(Stored data entries)
-- Opening Marker --
(* ===== verification/AeadExamples.v ===== *)
(** The theorems on authenticated encryption at concrete inputs, over sample
    ciphers that meet the laws of [Ccm] and [WolfAead]. *)

From stdpp Require Import base decidable list.
From Stdlib Require Import ZArith Lia.
From Stdlib Require Import Strings.Byte.
From S2P Require Import Prelude.
From S2P Require Import Values.
From S2P Require Import Engine.
From S2P Require Import WolfCrypt.
From S2P Require Import KeyPolicy.
From S2P Require Import KeyFormat.
From S2P Require Import StoreIface.
From S2P Require Import StorePosix.
From S2P Require Import Library.
From S2P Require Import KeyStore.
From S2P Require Import Samples.
From S2P Require Import KeyStoreRules.
From S2P Require Import Operation.
From S2P Require Import Ccm.
From S2P Require Import CcmSpec.
From S2P Require Import WolfAead.
From S2P Require Import Aead.
From S2P Require Import AeadOneShot.
From S2P Require Import AeadRules.
From S2P Require Import AeadFinal.
From S2P Require Import AeadOps.
From S2P Require Import AeadSpec.
From S2P Require Import AeadProps.
From S2P Require Import AeadOneShotSpec.
From S2P Require Import CryptoSamples.
From S2P Require Import KeyStoreExamples.

#[local] Open Scope Z_scope.

(** * Sample ciphers *)

(** A block is turned by the first byte of the key. *)
Definition key_byte (key : list byte) : Z := b2z (default x00 (head key)).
-- Closing Marker --
EXERCISE AIM:
Please report how many lines in the records above contain the word "WolfAead", and give nothing but the number.

EXPECTED ANSWER:
2